■ Assignment:
The lines to be extracted run from the start of the listing through the line containing "Proof. apply prioBefore_congr;"; copy them exactly and nothing else.

■ Materials provided:
* * * * *

Lemma SS_filter {A} (R : A -> A -> Prop) (p : A -> bool) (l : list A) :
  StronglySorted R l -> StronglySorted R (List.filter p l).
Proof.
  intros Hs. induction Hs as [|x l Hs IH Hall]; simpl; [constructor|].
  destruct (p x); [|auto]. constructor; auto.
  apply List.Forall_forall. intros y Hy. apply filter_In in Hy as [Hy _].
  rewrite List.Forall_forall in Hall. auto.
Qed.

Lemma SS_app {A} (R : A -> A -> Prop) (l1 l2 : list A) :
  StronglySorted R (l1 ++ l2) <->
  StronglySorted R l1 /\ StronglySorted R l2 /\ (forall x y, In x l1 -> In y l2 -> R x y).
Proof.
  induction l1 as [|a l1 IH]; simpl.
  - split; [intros H; repeat split; auto; [constructor|tauto] | tauto].
  - split.
    + intros H. apply StronglySorted_inv in H as [H Hall].
      apply IH in H as (H1 & H2 & H3). rewrite List.Forall_forall in Hall.
      repeat split; auto.
      * constructor; auto. apply List.Forall_forall. intros y Hy. apply Hall, in_or_app; auto.
      * intros x y [<-|Hx] Hy; auto. apply Hall, in_or_app; auto.
    + intros (H1 & H2 & H3). apply StronglySorted_inv in H1 as [H1 Hall].
      rewrite List.Forall_forall in Hall. constructor.
      * apply IH. repeat split; auto.
      * apply List.Forall_forall. intros y Hy. apply in_app_or in Hy as [Hy|Hy]; auto.
Qed.

Lemma prioBefore_congr (vis : list string) (a a' b b' : AttachmentDownloadJobType) :
  messageId a = messageId a' -> receivedAt a = receivedAt a' ->
  messageId b = messageId b' -> receivedAt b = receivedAt b' ->
  prioBefore vis a b -> prioBefore vis a' b'.
Proof.
  unfold prioBefore, isVisible. intros Ha Hra Hb Hrb. rewrite <- Ha, <- Hra, <- Hb, <- Hrb.
  auto.
Qed.

Lemma prioBefore_markActive (vis : list string) (a b : AttachmentDownloadJobType) :
  prioBefore vis a b -> prioBefore vis (markActive a) (markActive b).
Proof. apply prioBefore_congr; reflexivity. Qed.

#[local] Instance prioBefore_trans (vis : list string) : Transitive (prioBefore vis).
Proof.
  intros a b c. unfold prioBefore.
  destruct (isVisible vis a), (isVisible vis b), (isVisible vis c);
    intros Hab Hbc; naive_solver lia.
Qed.

#[local] Instance prioBefore_total (vis : list string) : Total (prioBefore vis).
Proof.
  intros a b. unfold prioBefore.
  destruct (isVisible vis a), (isVisible vis b); naive_solver lia.
Qed.

Lemma getNextJobs_sorted (s : Manager) (now : Z) (limit : nat) :
  StronglySorted (prioBefore (visibleTimelineMessages s))
    (merge_sort (prioBefore (visibleTimelineMessages s))
       (List.filter (isEligible s now) (jobStore s))).
Proof. apply StronglySorted_merge_sort; apply _. Qed.
(** *** Facts about one scheduling pass *)

Lemma NoDup_map_filter {A B} (f : A -> B) (p : A -> bool) (l : list A) :
  List.NoDup (map f l) -> List.NoDup (map f (List.filter p l)).
Proof.
  induction l as [|a l IH]; simpl; intros H; [constructor|].
  inversion H as [|x y Hn Hd]; subst.
  destruct (p a); simpl; auto. constructor; auto.
  intros Hin. apply Hn. apply in_map_iff in Hin as (z & Hz & Hin).
  apply filter_In in Hin as [Hin _]. rewrite <- Hz. apply in_map; auto.
Qed.

Lemma existsb_sameIdentity_false (id : JobIdentity) (l : list AttachmentDownloadJobType) :
  existsb (sameIdentity id) l = false <-> (forall x, In x l -> jobIdentity x <> id).
Proof.
  split.
  - intros H x Hx Heq. assert (existsb (sameIdentity id) l = true); [|congruence].
    apply existsb_exists. exists x. split; auto. apply sameIdentity_spec; auto.
  - intros H. destruct (existsb (sameIdentity id) l) eqn:E; auto.
    apply existsb_exists in E as (x & Hx & Hs). apply sameIdentity_spec in Hs.
    exfalso. apply (H x); auto.
Qed.

Lemma existsb_map_markActive (id : JobIdentity) (l : list AttachmentDownloadJobType) :
  existsb (sameIdentity id) (map markActive l) = existsb (sameIdentity id) l.
Proof. induction l as [|a l IH]; simpl; auto. rewrite IH. reflexivity. Qed.

Lemma originIn_congr (jobs : list AttachmentDownloadJobType) (a b : AttachmentDownloadJobType) :
  originIn jobs a -> jobIdentity b = jobIdentity a -> receivedAt b = receivedAt a ->
  originIn jobs b.
Proof. intros (j & Hj & Hi & Hr) Hib Hrb. exists j. split; [auto|]. split; congruence. Qed.

Lemma firstDispatches_startJobs (now : Z) (js : list AttachmentDownloadJobType) (s : Manager) :
  firstDispatches (startJobs now js s)
  = firstDispatches s ++ List.filter (fun j => (attempts j =? 0)%nat) (map markActive js).
Proof.
  unfold firstDispatches, startJobs. cbn [runJobCalls].
  rewrite map_app, List.filter_app, !map_map. reflexivity.
Qed.

(** The row a pass leaves in the store for [r]. *)
Lemma pendingFresh_startJobs (now : Z) (js : list AttachmentDownloadJobType) (s : Manager)
    (r : AttachmentDownloadJobType) :
  pendingFresh (startJobs now js s) r ->
  pendingFresh s r /\ existsb (sameIdentity (jobIdentity r)) js = false.
Proof.
  intros (Hin & Ha & Hact). cbn [startJobs jobStore] in Hin.
  apply in_map_iff in Hin as (r0 & Hr0 & Hin).
  destruct (existsb (sameIdentity (jobIdentity r0)) js) eqn:E; subst.
  - discriminate.
  - split; [split; auto|auto].
Qed.

Lemma store_startJobs_identity (now : Z) (js : list AttachmentDownloadJobType) (s : Manager) :
  map jobIdentity (jobStore (startJobs now js s)) = map jobIdentity (jobStore s).
Proof.
  cbn [startJobs jobStore]. rewrite map_map. apply map_ext. intros r.
  destruct (existsb _ js); reflexivity.
Qed.
Lemma startJobs_QueueInv (vis : list string) (jobs : list AttachmentDownloadJobType)
    (now : Z) (k : nat) (s : Manager) :
  QueueInv vis jobs s ->
  QueueInv vis jobs
    (startJobs now (take k (merge_sort (prioBefore (visibleTimelineMessages s))
                               (List.filter (isEligible s now) (jobStore s)))) s).
Proof.
  intros I. pose proof (getNextJobs_sorted s now k) as Hsort.
  destruct I as [Hvis Hfresh Hsorted Hbefore Hnd1 Hnd2 Horig].
  rewrite Hvis in *.
  set (E := List.filter (isEligible s now) (jobStore s)) in *.
  set (L := merge_sort (prioBefore vis) E) in *.
  set (js := take k L). set (rest := drop k L).
  assert (HL : L = js ++ rest) by (symmetry; apply take_drop).
  rewrite HL in Hsort. apply SS_app in Hsort as (Hsjs & _ & Hcross).
  assert (HinL : forall x, In x L <-> In x E).
  { intros x. pose proof (merge_sort_Permutation (prioBefore vis) E) as Hp.
    split; intros H; [apply (Permutation_in _ Hp) | apply (Permutation_in _ (Permutation_sym Hp))];
      exact H. }
  assert (Hjs : forall j, In j js -> In j (jobStore s) /\ isEligible s now j = true).
  { intros j Hj. apply filter_In, HinL. rewrite HL. apply in_or_app; auto. }
  assert (Hjs_fresh : forall j, In j js -> attempts j = 0%nat -> pendingFresh s j).
  { intros j Hj Ha. destruct (Hjs j Hj) as [Hin He]. unfold isEligible in He.
    destruct (active j) eqn:Ej; [discriminate|]. split; [exact Hin|]. split; auto. }
  assert (Hnew : forall y, In y (List.filter (fun j => (attempts j =? 0)%nat) (map markActive js)) ->
                 exists j, y = markActive j /\ In j js /\ pendingFresh s j).
  { intros y Hy. apply filter_In in Hy as [Hy Ha]. apply in_map_iff in Hy as (j & <- & Hj).
    exists j. split; [auto|]. split; [auto|]. apply Hjs_fresh; auto.
    apply Nat.eqb_eq in Ha. exact Ha. }
  constructor.
  - exact Hvis.
  - intros r Hr. apply pendingFresh_startJobs in Hr as [Hr Hnot].
    destruct (Hfresh r Hr) as [Hra Hact]. split; [auto|].
    unfold isActiveIdentity in *. cbn [startJobs activeJobs].
    rewrite existsb_app, Hact, existsb_map_markActive, Hnot. reflexivity.
  - rewrite firstDispatches_startJobs. apply SS_app. split; [auto|]. split.
    + apply SS_filter. apply (SS_map (prioBefore vis)); auto using prioBefore_markActive.
    + intros x y Hx Hy. destruct (Hnew y Hy) as (j & -> & Hj & Hf).
      apply (prioBefore_congr vis x x j); auto. apply (Hbefore x j Hx Hf).
  - intros e r He Hr. apply pendingFresh_startJobs in Hr as [Hr Hnot].
    rewrite existsb_sameIdentity_false in Hnot.
    rewrite firstDispatches_startJobs in He. apply in_app_or in He as [He|He].
    + apply Hbefore; auto.
    + destruct (Hnew e He) as (j & -> & Hj & _).
      assert (HrE : In r rest).
      { destruct (Hfresh r Hr) as [Hra Hact].
        assert (In r (js ++ rest)) as Hin.
        { rewrite <- HL. apply HinL, filter_In. split; [apply Hr|].
          unfold isEligible. destruct Hr as (_ & _ & ->). rewrite Hra, Hact. reflexivity. }
        apply in_app_or in Hin as [Hin|Hin]; auto.
        exfalso. apply (Hnot r Hin). reflexivity. }
      split.
      * apply (prioBefore_congr vis j _ r r); auto.
      * intros Heq. apply (Hnot j Hj). exact Heq.
  - rewrite firstDispatches_startJobs, map_app. apply List.NoDup_app; auto.
    + apply NoDup_map_filter. rewrite map_map. cbn [jobIdentity markActive withRetryState].
      change (List.NoDup (map jobIdentity js)).
      assert (Hnd : List.NoDup (map jobIdentity L)).
      { apply (Permutation_NoDup (l := map jobIdentity E)).
        - apply Permutation_map. symmetry. apply merge_sort_Permutation.
        - apply NoDup_map_filter. auto. }
      rewrite HL, map_app in Hnd. apply List.NoDup_app_remove_r in Hnd. exact Hnd.
    + intros a Ha Hb. apply in_map_iff in Ha as (e & <- & He).
      apply in_map_iff in Hb as (y & Hy & Hyin).
      destruct (Hnew y Hyin) as (j & -> & Hj & Hf).
      apply (proj2 (Hbefore e j He Hf)). symmetry. exact Hy.
  - rewrite store_startJobs_identity. auto.
  - intros x Hx. cbn [startJobs jobStore activeJobs runJobCalls] in Hx.
    rewrite !map_app, !map_map in Hx. cbn [fst] in Hx.
    destruct Hx as [Hx|[Hx|Hx]].
    + apply in_map_iff in Hx as (r0 & <- & Hr0).
      destruct (existsb _ js); apply (originIn_congr jobs r0); auto.
    + apply in_app_or in Hx as [Hx|Hx]; auto.
      apply in_map_iff in Hx as (j & <- & Hj).
      apply (originIn_congr jobs j); auto. apply Horig. left. apply Hjs; auto.
    + apply in_app_or in Hx as [Hx|Hx]; [apply Horig; auto|].
      apply in_map_iff in Hx as (j & <- & Hj).
      apply (originIn_congr jobs j); auto. apply Horig. left. apply Hjs; auto.
Qed.
Lemma pass_QueueInv (vis : list string) (jobs : list AttachmentDownloadJobType)
    (now : Z) (holdOff : bool) (s : Manager) :
  QueueInv vis jobs s -> QueueInv vis jobs (maybeStartJobs P now holdOff s).
Proof.
  intros I. unfold maybeStartJobs. destruct holdOff; [exact I|].
  destruct (_ =? 0)%nat; [exact I|].
  destruct (getNextJobs s now (availableSlots P s)) as [|j js] eqn:Hg; [exact I|].
  rewrite <- Hg. apply startJobs_QueueInv. exact I.
Qed.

* * * * *

■ Reply to the task:
Lemma SS_filter {A} (R : A -> A -> Prop) (p : A -> bool) (l : list A) :
  StronglySorted R l -> StronglySorted R (List.filter p l).
Proof.
  intros Hs. induction Hs as [|x l Hs IH Hall]; simpl; [constructor|].
  destruct (p x); [|auto]. constructor; auto.
  apply List.Forall_forall. intros y Hy. apply filter_In in Hy as [Hy _].
  rewrite List.Forall_forall in Hall. auto.
Qed.

Lemma SS_app {A} (R : A -> A -> Prop) (l1 l2 : list A) :
  StronglySorted R (l1 ++ l2) <->
  StronglySorted R l1 /\ StronglySorted R l2 /\ (forall x y, In x l1 -> In y l2 -> R x y).
Proof.
  induction l1 as [|a l1 IH]; simpl.
  - split; [intros H; repeat split; auto; [constructor|tauto] | tauto].
  - split.
    + intros H. apply StronglySorted_inv in H as [H Hall].
      apply IH in H as (H1 & H2 & H3). rewrite List.Forall_forall in Hall.
      repeat split; auto.
      * constructor; auto. apply List.Forall_forall. intros y Hy. apply Hall, in_or_app; auto.
      * intros x y [<-|Hx] Hy; auto. apply Hall, in_or_app; auto.
    + intros (H1 & H2 & H3). apply StronglySorted_inv in H1 as [H1 Hall].
      rewrite List.Forall_forall in Hall. constructor.
      * apply IH. repeat split; auto.
      * apply List.Forall_forall. intros y Hy. apply in_app_or in Hy as [Hy|Hy]; auto.
Qed.

Lemma prioBefore_congr (vis : list string) (a a' b b' : AttachmentDownloadJobType) :
  messageId a = messageId a' -> receivedAt a = receivedAt a' ->
  messageId b = messageId b' -> receivedAt b = receivedAt b' ->
  prioBefore vis a b -> prioBefore vis a' b'.
Proof.
  unfold prioBefore, isVisible. intros Ha Hra Hb Hrb. rewrite <- Ha, <- Hra, <- Hb, <- Hrb.
  auto.
Qed.

Lemma prioBefore_markActive (vis : list string) (a b : AttachmentDownloadJobType) :
  prioBefore vis a b -> prioBefore vis (markActive a) (markActive b).
Proof. apply prioBefore_congr; reflexivity. Qed.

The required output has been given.